> **What needs to be done**: Having found the line that contains "pathParam (Path r) = Some receiverID /\", please retype only it and every line after it up to the end of the entries, exactly as written.
═════ Records shown ═════
(** ** The message a send stores *)

(** C10: when a send is accepted (answered 201), the table has gained
    exactly one row, built by the handler: sender from the user context,
    receiver from the path, content from the request, status sent, and as
    creation time the clock reading of the call, in UTC. *)
Theorem SendMessage_builds_the_message {P : Type} `{MessagePublisher P}
    (decodeSend : string -> SendMessageRequest + error)
    (h : MessageHandler postgres.Table P) (r : Request) (now : Time) :
  StatusCode (fst (SendMessage decodeSend h r now)) = StatusCreated ->
  exists (receiverID : string) (user : UserContext) (req : SendMessageRequest),
    pathParam (Path r) = Some receiverID /\
    User r = Some user /\
    decodeSend (Body r) = inl req /\
    MessageRepo (snd (SendMessage decodeSend h r now))
    = MessageRepo h ++ [mkMessage (UserID user) receiverID
                          (mkTime (instant now) UTCLoc) (reqContent req) "sent"] /\
    fst (SendMessage decodeSend h r now)
    = mkResponse StatusCreated
        (JSONSendMessage (UserID user) receiverID (mkTime (instant now) UTCLoc)
           (reqContent req) "sent").
Proof.
  unfold SendMessage.
  destruct (pathParam (Path r)) as [receiverID |]; [| discriminate].
  destruct (User r) as [user |]; [| discriminate].
  destruct (decodeSend (Body r)) as [req | err]; [| discriminate].
  destruct (Validate _) as [err |] eqn:Hv;
    [destruct (IsValidationError err); discriminate |].
  cbn [repoSaveMessage postgresRepository].
  rewrite (SaveMessage_valid _ _ Hv).
  destruct (negb (storableMessage _)); [discriminate |].
  destruct (existsb _ (MessageRepo h)); [discriminate |].
  cbn [MessageRepo Publisher Logger].
  destruct (PublishMessage (Publisher h) _) as [[err |] pub']; intros _;
    exists receiverID, user, req; repeat split; reflexivity.
Qed.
═════
> **Answer area**:
    pathParam (Path r) = Some receiverID /\
    User r = Some user /\
    decodeSend (Body r) = inl req /\
    MessageRepo (snd (SendMessage decodeSend h r now))
    = MessageRepo h ++ [mkMessage (UserID user) receiverID
                          (mkTime (instant now) UTCLoc) (reqContent req) "sent"] /\
    fst (SendMessage decodeSend h r now)
    = mkResponse StatusCreated
        (JSONSendMessage (UserID user) receiverID (mkTime (instant now) UTCLoc)
           (reqContent req) "sent").
Proof.
  unfold SendMessage.
  destruct (pathParam (Path r)) as [receiverID |]; [| discriminate].
  destruct (User r) as [user |]; [| discriminate].
  destruct (decodeSend (Body r)) as [req | err]; [| discriminate].
  destruct (Validate _) as [err |] eqn:Hv;
    [destruct (IsValidationError err); discriminate |].
  cbn [repoSaveMessage postgresRepository].
  rewrite (SaveMessage_valid _ _ Hv).
  destruct (negb (storableMessage _)); [discriminate |].
  destruct (existsb _ (MessageRepo h)); [discriminate |].
  cbn [MessageRepo Publisher Logger].
  destruct (PublishMessage (Publisher h) _) as [[err |] pub']; intros _;
    exists receiverID, user, req; repeat split; reflexivity.
Qed.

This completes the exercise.